Identification of the NES in VEEV capsid protein. (A) Sequence alignment of H68 peptides derived from different New World alphaviruses with a consensus NES sequence (NES), functional NES of cyclic-AMP (c-AMP)-dependent kinase inhibitor (PKI) (51) and supraphysiological NES (S1) (13). The sequence alignment was performed using ClustalW. Conservative hydrophobic amino acids in the NES are shown in red. Amino acids that are identical between different members of the New World alphaviruses are shaded in green. Asterisks indicate identical residues; colons indicate conserved substitutions; periods indicate semiconserved substitutions. WEEV, western equine encephalitis virus. (B) BHK-21 cells were coinfected with packaged replicons expressing VEEV capsid-GFP and 4×Tomato-3×NLS and treated with leptomycin B at 2 h postinfection as described in Materials and Methods.
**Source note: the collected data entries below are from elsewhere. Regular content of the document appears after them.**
(** The body of a callback on the future of a promise. *)
Lemma make_header_single v h x st t st' : hs st !! h = Some x -> load x = Result h ->
  status x <> status_proxying -> status x <> status_proxying_active -> (h < next_h st)%nat ->
  make_header BThen v [h] st = Ok (t, st') ->
  exists xb, bs st' !! next_b st = Some xb /\ bkind xb = BThen /\ exists lk, links xb = [lk] /\ dep lk = h.
Proof.
  intros Hx Hl Hp1 Hp2 Hlt H. unfold make_header in H. cbn [alloc_body alloc] in H.
  set (s1 := mk_heap (<[_ := _]> _) _ _ _ _) in H. cbn [next_b next_h hs bs] in s1.
  assert (Hx1 : hs s1 !! h = Some x) by (cbn; by rewrite lookup_insert_ne by lia).
  apply bind_ok in H as (s2 & H & H2). cbn [add_dependencies] in H. apply bind_ok in H as (s2' & H & [= <-]).
  assert (Hb : bs s2' !! next_b st = bs st' !! next_b st).
  { binds H2. injection H2 as <- <-. by case_match. }
  rewrite <- Hb. clear H2 Hb st'. unfold add_dependency in H. rewrite (get_some _ _ _ Hx1) in H. cbn [mbind res_bind] in H.
  rewrite (proj2 (Z.eqb_neq _ _) Hp1), (proj2 (Z.eqb_neq _ _) Hp2) in H. cbn [orb mbind res_bind] in H.
  rewrite (get_some _ _ _ Hx1) in H. cbn [mbind res_bind] in H.
  assert (Hbs : bs s1 !! next_b st = Some (mk_body BThen [])) by apply lookup_insert_eq. clearbody s1.
  destruct (negb (status x =? status_ready)).
  - binds H. injection H as <-. unfold get_body in Hr. rewrite Hbs in Hr. injection Hr as <-. cbn. rewrite lookup_insert_eq.
    eexists. split; [done|]. split; [done|]. by eexists.
  - destruct (drop_for_result h s1) as [[r s3]| | |] eqn:Ed; try done. cbn [mbind res_bind] in H.
    assert (r = h) as ->.
    { unfold drop_for_result in Ed. rewrite (get_some _ _ _ Hx1) in Ed. cbn [mbind res_bind] in Ed. unfold result_of in Ed.
      rewrite Hl in Ed. cbn [mbind res_bind] in Ed. binds Ed. by injection Ed as <- _. }
    apply drop_for_result_bs in Ed. binds H. injection H as <-. unfold get_body in Hr. rewrite Ed, Hbs in Hr.
    injection Hr as <-. cbn. rewrite lookup_insert_eq. eexists. split; [done|]. split; [done|]. by eexists.
Qed.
The images were acquired after 4 h of leptomycin B treatment on a Zeiss LSM510 confocal microscope. Scale bars, 20 μm. (C) (Top) Amino acid alignments of mutated H68-GFP fusions. Conserved hydrophobic amino acids are indicated in red, and introduced point mutations are shown in blue. (Bottom) Representative confocal images of cells expressing 4×Tomato-3×NLS and mutant proteins. Scale bars, 20 μm. (D) Box plot demonstrating the nuclear/cytoplasmic distribution of 4×Tomato-3×NLS when expressed alone and the distribution of the same protein when coexpressed with mutant peptide-GFP. A small but statistically significant increase in nuclear-reporter accumulation was detected for single-amino-acid mutants. The double mutant no longer affected nuclear accumulation of 4×Tomato-3×NLS. (E) Box plot demonstrating the nuclear/cytoplasmic distributions of H68-GFP and its mutants. The increase in nuclear accumulation of the mutant-peptide-GFP fusions was correlated with their reduced efficiencies in nuclear import inhibition. The P values were calculated using the Mann-Whitney test (n = 30 for all experiments).